It’s true that many people experience their own spiritual awakenings in the aftermath of trauma. From a single life-changing incident, to the sudden implosion of a lifetime’s worth, trauma is a recognised gateway into the search for higher meaning. It’s the propelling force for some, to seek the purpose of existence and all manner of obligations that come with it. The irony of using traumatic experiences as catalysts however, is that as much as they crack you open, there’s a certain point on every journey where you have to let them go. It’s akin to bidding farewell to childhood and all the injustices of youth, which in fact made you the resilient adult you are. Or, if you prefer, forgiving and leaving the lover who betrayed you but whom also taught you the meaning of unconditional love. When it comes to being awakened in times of darkness, there’s a point when moving forwards requires a clear level of detachment from what came first.
Oftentimes, those witnessing a spiritual journey from the bleachers don’t see the trauma that was first, or the work done to release it. The path appears easy or silly, an extravagant luxury of tofu-eating wasted time. It’s difficult to really know or see, unless you step down from your role as mildly interested spectator, the real depths of what occurs.
In order to actually pass through the trauma gateway, where the vast majority of people simply become residents, what’s needed is a complete excavation of self. What’s necessary is the breakdown of everything that makes you who you are, rules your emotions, thoughts, actions and reactions in life. For most, before they can ever truly even attempt the full journey, their entire connection to the world around them must be unravelled, studied and understood. In the case of dealing with trauma, and depending on the priorities a person has, it can be both harrowing and inspired work. The truth is that spiritual growth, when taken to its highest possible levels, is not for the faint-hearted. Like any form of learning there are milestones and some students will do the bare minimum to appear admirable and enlightened. Others, the ones you really want to pay close attention to, understand that full surrender is a pre-requisite.

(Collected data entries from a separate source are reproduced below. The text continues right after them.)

Section Instance.
Context `{Enum}.
Variable url_parse : string -> bool.
Variable url_sector : string -> SectorFileType -> SectorID -> option string.
Variable address_id : string -> option Z.

Definition pop (ix : DbIx) : exec * DbIx :=
  match ix_outcomes ix with
  | [] => (Applied, ix)
  | x :: l => (x, mkDbIx (ix_db ix) (ix_now ix) l)
  end.

(** A query only fails or not. *)
Definition query_of (x : exec) : option sql_error :=
  match x with Applied => None | Rejected e | LostReply e => Some e end.

Definition with_db (ix : DbIx) (db : index_db) : DbIx := mkDbIx db (ix_now ix) (ix_outcomes ix).

Definition run_op (f : exec -> index_db -> index_db * option index_error) (ix : DbIx) : DbIx * option index_error :=
  let '(x, ix) := pop ix in let '(db, e) := f x (ix_db ix) in (with_db ix db, e).

Definition run_query {A} (f : option sql_error -> index_db -> A) (ix : DbIx) : DbIx * A :=
  let '(x, ix) := pop ix in (ix, f (query_of x) (ix_db ix)).

#[export] Instance DbIx_index : SectorIndex DbIx := {
  ix_attach si st ix := run_op (fun x db => StorageAttach url_parse si st (ix_now ix) x db) ix;
  ix_detach id url ix :=
    let '(q, ix) := pop ix in run_op (fun x db => StorageDetach id url (query_of q) x db) ix;
  ix_info id ix := run_query (fun q db => StorageInfo_ id q db) ix;
  ix_health id st ix :=
    run_op (fun x db => match StorageReportHealth id st [(ix_now ix, x)] None db with
                        | (db, Some e) => (db, e) | (db, None) => (db, Some (SqlFailed SqlSerialization)) end) ix;
  ix_declare id s ft p ix := run_op (fun x db => StorageDeclareSector id s ft p x db) ix;
  ix_drop id s ft ix := run_op (fun x db => StorageDropSector id s ft x db) ix;
  ix_batch ds ix :=
    let '(x, ix) := pop ix in
    match BatchStorageDeclareSectors ds (fun _ => (x, x)) (ix_db ix) with
    | None => None
    | Some (db, e) => Some (with_db ix db, e)
    end;
  ix_find s ft ssize fetch ix :=
    let '(q, ix) := pop ix in
    run_query (fun q2 db => findSectorUncached url_sector address_id s ft ssize fetch (ix_now ix) (query_of q) q2 db) ix;
  ix_best ft ssize pt miner ix :=
    run_query (fun q db => StorageBestAlloc address_id None ft ssize pt miner (ix_now ix) q db) ix;
  ix_trylock uuid s read write ix :=
    let '(x, ix) := pop ix in
    let '(db, r) := DBIndex_StorageTryLock s read write uuid (ix_now ix) (ix_now ix) x (ix_db ix) in (with_db ix db, r);
  ix_unlock uuid s read write ix :=
    let '(x1, ix) := pop ix in let '(x2, ix) := pop ix in
    with_db ix (DBIndex_unlock s read write uuid x1 x2 (ix_db ix)).1;
  ix_list id ix := run_query (fun q db => StorageList id q db) ix
}.

Definition db_known (ix : DbIx) (k : loc_key) : Prop := is_Some (sector_location (ix_db ix) !! k).

Lemma pop_db ix x ix' : pop ix = (x, ix') -> ix_db ix' = ix_db ix.
Proof. unfold pop. destruct (ix_outcomes ix); by intros [= _ <-]. Qed.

Back on the outside, spirituality as a practice is assumed to consist of delusions, drum banging and having non-sensical conversations about energy, or the nature of reality. True, from an onlooker’s perspective, many of the conversations will be difficult to grasp. What makes is doubly tricky is that logical explanations won’t do, simply because the explanation is in the experience of it. To use a well-known example, how does one explain colour to someone who has been blind from birth? Does the fact our blind person is unable to witness colour in any logical way mean that we, who are having the experience, are fabricating colour even as a concept?
This path of releasing trauma is not something I recommend you enter into alone. Unless you’re the type of individual to go base jumping with no experience and no instructor, I discourage you from opening yourself up without the adequate harnesses of support. Part of the work is to become a conscious observer of your daily relationships, mostly with yourself. Self-awareness is key and it can be brutal. At some point on everyone’s path they realise that everything outside of themselves, positive or negative, is a mirror to what’s occurring internally. Things don’t happen to you, they happen for you, and depending on your history it’s a hard pill to swallow.
Once you have the right level of support, the fun and frolics of spirituality can really begin. Spiritual work involves communing with parts of yourself that have been napping for decades. Parts of you that have created vulnerabilities, fears and self-doubt programmes, before popping off to sleep with a job well done. Doing the work involves waking up those parts and assessing how appropriate they now are. You take those stumbling blocks in your life and you stop waiting for them to trip you up, instead you bend down and consciously move them. There is little better than this feeling of taking charge of your life and nothing prepares you quite so readily for the next stage – surrender – as this journey. I know, it can seem like an outrageous thought from where you are now, but one day you may even thank your trauma. Imagine that.